Fora da Caixa


Gosto de pessoas caóticas. Não no sentido dramático, de quem espalha o caos e depois finge que foi o universo. Não. Gosto daquelas pessoas que não se encaixam — por convicção. Que não vivem dobradas para caber num molde, nem escondem o que são para se tornarem mais confortáveis para os outros. São desorganizadas, sim. Mas só para quem não tem coragem de as ver por dentro.


Gosto dessas pessoas fora da caixa. Mesmo que a caixa tenha sido desenhada por gente séria, com esquadro e régua, e que nos diga que há linhas a seguir. Gente dessas que acredita que integridade é seguir um manual. E que lealdade tem a ver com sangue — como se partilhar ADN significasse, obrigatoriamente, partilhar valores. Sim, é para esses que este texto também é.


Pessoas fora da caixa não seguem linhas. Escrevem por cima delas. Rabiscam os cantos. Apagam os rótulos e colocam outros. Não é rebeldia gratuita — é só a recusa de viver uma vida que não se sente como sua. E é aí que reside a sua força. E, convenhamos, o seu perigo para quem vive de aparências.

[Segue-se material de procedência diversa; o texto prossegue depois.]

(** What each operation does to each bit. *)
Lemma extract_bit v i : 0 <= i -> Z.testbit (extract w Lsb Width v) i = (i <? Width) && Z.testbit v (i + Lsb).
Proof.
  intros Hi. unfold extract. rewrite unsigned_bit, Z.shiftr_spec, Z.land_spec, mask_bit by lia.
  destruct (Z.testbit v (i + Lsb)); rewrite ?andb_false_r; [|done]. destruct (Z.ltb_spec i w), (Z.leb_spec Lsb (i + Lsb)), (Z.ltb_spec (i + Lsb) (Lsb + Width)), (Z.ltb_spec i Width); (done || lia).
Qed.
Lemma encode_bit f i : 0 <= i -> Z.testbit (encode w Lsb Width f) i = (Lsb <=? i) && (i <? Lsb + Width) && Z.testbit f (i - Lsb).
Proof.
  intros Hi. unfold encode. rewrite unsigned_bit, Z.land_spec, unsigned_bit, mask_bit, Z.shiftl_spec by lia.
  destruct (Z.leb_spec Lsb i), (Z.ltb_spec i (Lsb + Width)), (Z.ltb_spec i w); cbn; rewrite ?andb_false_r, ?andb_true_r; (done || lia).
Qed.
Lemma insert_bit v f i :
  0 <= i < w -> Z.testbit (insert w Lsb Width v f) i = if (Lsb <=? i) && (i <? Lsb + Width) then Z.testbit f (i - Lsb) else Z.testbit v i.
Proof.
  intros Hi. unfold insert. rewrite unsigned_bit, Z.lor_spec, !Z.land_spec, !unsigned_bit, Z.lnot_spec, mask_bit, Z.shiftl_spec by lia.
  destruct (Z.leb_spec Lsb i), (Z.ltb_spec i (Lsb + Width)), (Z.ltb_spec i w); cbn; rewrite ?andb_false_r, ?andb_true_r, ?orb_false_r; (done || lia).
Qed.
Lemma insert_high v f i : w <= i -> Z.testbit (insert w Lsb Width v f) i = false.
Proof. intros Hi. unfold insert. rewrite unsigned_bit by lia. by destruct (Z.ltb_spec i w); [lia|]. Qed.

End fields.

(** A field that was inserted is extracted again, cut to its width; inserting what
    was extracted changes nothing; [encode] is inserting into zero; and no bit outside
    the field changes, so that fields that do not overlap do not disturb each other. *)
Theorem bitfield_exact w Lsb Width v f :
  0 <= Lsb -> 0 < Width -> Lsb + Width <= w -> 0 <= v < 2 ^ w ->
  Bitfield.extract w Lsb Width (Bitfield.insert w Lsb Width v f) = f mod 2 ^ Width /\
  Bitfield.insert w Lsb Width v (Bitfield.extract w Lsb Width v) = v /\
  Bitfield.insert w Lsb Width 0 f = Bitfield.encode w Lsb Width f /\
  Bitfield.extract w Lsb Width (Bitfield.encode w Lsb Width f) = f mod 2 ^ Width /\
  forall Lsb' Width', 0 <= Lsb' -> 0 < Width' -> Lsb' + Width' <= w -> Lsb + Width <= Lsb' \/ Lsb' + Width' <= Lsb ->
    Bitfield.extract w Lsb' Width' (Bitfield.insert w Lsb Width v f) = Bitfield.extract w Lsb' Width' v.
Proof.
  intros HL HW Hw Hv.
  assert (forall i, w <= i -> Z.testbit v i = false) as Hh.
  { intros i Hi. destruct (decide (v = 0)) as [->|]; [apply Z.bits_0|]. apply Z.bits_above_log2; [lia|].
    apply Z.log2_lt_pow2; [lia|]. apply (Z.lt_le_trans _ (2 ^ w)); [lia|]. apply Z.pow_le_mono_r; lia. }
  assert (forall i, 0 <= i -> Z.testbit (f mod 2 ^ Width) i = (i <? Width) && Z.testbit f i) as Hf.
  { intros i Hi. destruct (Z.ltb_spec i Width); [by rewrite Z.mod_pow2_bits_low by lia|by rewrite Z.mod_pow2_bits_high by lia]. }
  split_and!; [..|intros Lsb' Width' HL' HW' Hw' Hd]; apply Z.bits_inj'; intros i Hi.
  - rewrite extract_bit, Hf by lia. destruct (Z.ltb_spec i Width); [|done]. cbn [andb]. rewrite insert_bit by lia. zbool. cbn [andb]. f_equal. lia.
  - destruct (decide (i < w)); [|rewrite insert_high, Hh by lia; done]. rewrite insert_bit by lia. destruct (_ && _) eqn:E; [|done].
    apply andb_true_iff in E as [E1%Z.leb_le E2%Z.ltb_lt]. rewrite extract_bit by lia. zbool. cbn [andb]. f_equal. lia.
  - rewrite encode_bit by lia. destruct (decide (i < w)).
    + rewrite insert_bit by lia. rewrite Z.bits_0. by destruct (_ && _).
    + rewrite insert_high by lia. zbool. by rewrite andb_false_r.
  - rewrite extract_bit, Hf, encode_bit by lia. destruct (Z.ltb_spec i Width); [|done]. zbool. cbn [andb]. f_equal. lia.
  - rewrite !extract_bit by lia. destruct (Z.ltb_spec i Width'); [|done]. cbn [andb]. rewrite insert_bit by lia.
    destruct (_ && _) eqn:E; [|done]. apply andb_true_iff in E as [E1%Z.leb_le E2%Z.ltb_lt]. lia.
Qed.

Lemma bitfield_exact_witness : Bitfield.extract 32 4 3 (Bitfield.insert 32 4 3 4294967295 13) = 5.
Proof. destruct (bitfield_exact 32 4 3 4294967295 13) as (E & _); [lia..|]. rewrite E. reflexivity. Defined.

A integridade dessas pessoas não está no cumprimento cego de regras, mas no instinto inato de não trair o que são. De dizer o que pensam, mesmo que ninguém goste. De fazer o que é certo, mesmo que não dê jeito. E de serem, apesar do mundo, fiéis a si mesmas. Isso, meus caros, não se ensina. E não se molda. Apenas se reconhece — e, com sorte, respeita.


E depois, há a lealdade. Ah, a lealdade. Não a dos brindes forçados, nem a dos jantares de grupo em que se jura amizade eterna por WhatsApp. Mas a verdadeira. Aquela que se mede no silêncio. No estar. No proteger. No dizer “estou aqui” quando o chão nos foge dos pés e ninguém mais aparece. Essa lealdade é rara. E, para quem sabe reconhecê-la, vale mais que qualquer laço de sangue. Porque sangue pode juntar, mas só o carácter sustenta.


E o mais curioso? Estas pessoas não pedem palco. Não precisam de aprovação. Nem têm paciência para grandes encenações. Elas existem à margem da norma, mas carregam dentro de si mais humanidade do que muitos que vivem religiosamente dentro dela.


São desarrumadas, sim. Inquietas. Inconvenientes. Mas, acima de tudo, são inteiras. E é isso que incomoda tanta gente.


Talvez o mundo precise de menos gente perfeita e mais gente real. De menos filtros e mais autenticidade. De menos obediência e mais coragem. Porque, no fim, quem tem carácter não precisa caber. Basta ser.